(** Cleaning a canonical path changes nothing: [path.Clean] is idempotent. *)
Lemma Clean_abspath segs : Forall good_seg segs -> Clean (abspath segs) = abspath segs.
Proof.
  intros Hf. destruct segs as [|s segs]; [done |].
  change (abspath (s :: segs)) with (mkpath (s :: segs)).
  assert (rooted (mkpath (s :: segs)) = true) as Hr by done.
  unfold Clean. rewrite Hr.
  destruct (mkpath (s :: segs)) as [|c p] eqn:E; [done |]. rewrite <- E.
  rewrite split_slash_mkpath by by apply good_segs_no_slash.
  unfold clean_segs. simpl foldl at 1.
  change (clean_step true [] []) with (@nil gostr).
  pose proof (clean_segs_good true (s :: segs) Hf) as Hc. unfold clean_segs in Hc.
  simpl foldl in Hc. rewrite Hc. by rewrite join_slash_mkpath.
Qed.

Lemma Clean_idemp p : rooted p = true -> Clean (Clean p) = Clean p.
Proof.
  intros Hr. destruct (Clean_canonical p Hr) as (segs & Hf & ->). by apply Clean_abspath.
Qed.

Lemma canonical_Clean p : canonical p -> Clean p = p.
Proof. intros (segs & Hf & ->). by apply Clean_abspath. Qed.

Lemma abspath_inj l k :
  Forall good_seg l -> Forall good_seg k -> abspath l = abspath k -> l = k.
Proof.
  intros Hl Hk E.
  assert (forall s m, Forall good_seg (s :: m) -> [slash] <> mkpath (s :: m)) as Hne.
  { intros s m Hm. inversion Hm as [|? ? [? ?] ?]; subst. rewrite mkpath_cons.
    destruct s; [done |]. by intros [=]. }
  destruct l as [|s l], k as [|t k]; [done | by destruct (Hne t k) | |].
  - by destruct (Hne s l Hl).
  - apply (f_equal split_slash) in E. simpl abspath in E.
    rewrite !split_slash_mkpath in E by by apply good_segs_no_slash. by inversion E.
Qed.
(* ===== verification/Manifests.v ===== *)
(** * The manifest store

    manifests.go: the operations of [ManifestStore] on files, hard links,
    symlinks, special nodes and directories.  Each mutation is one transaction
    on the tenant database; after the commit it broadcasts its journal entry
    and rings the change-feed doorbell.

    An operation is a function of the store that returns a value or an error,
    and the store.  [time.Now()] is the argument [now], one reading per
    operation.  Metrics are not modelled. *)

From S2P Require Import Prelude GoPath Codec TenantDB Journal.

(** ** The store *)

(** [st_chunks] is the set of chunk objects on disk, [None] for a nil
    [ChunkStore]; [st_broadcast] and [st_notified] are the entries and revisions
    given to the journal and to the doorbell so far, [None] when not wired. *)
Record mstore := mkStore {
  st_db : tdb;
  st_chunks : option (gset hash);
  st_broadcast : option (list SessionJournalEntry);
  st_notified : option (list Z) }.

Definition set_db (d : tdb) (s : mstore) : mstore :=
  mkStore d (st_chunks s) (st_broadcast s) (st_notified s).

Definition op (A : Type) : Type := mstore -> result err A * mstore.

Definition Broadcast (e : option SessionJournalEntry) (s : mstore) : mstore :=
  mkStore (st_db s) (st_chunks s)
    (match e with Some e => (fun l => l ++ [e]) <$> st_broadcast s | None => st_broadcast s end)
    (st_notified s).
-.-.-
__Description of the task__
Take every line of the material that contains the word "Lemma", and copy it.

__Solution to the problem__
Lemma Clean_abspath segs : Forall good_seg segs -> Clean (abspath segs) = abspath segs.
Lemma Clean_idemp p : rooted p = true -> Clean (Clean p) = Clean p.
Lemma canonical_Clean p : canonical p -> Clean p = p.
Lemma abspath_inj l k :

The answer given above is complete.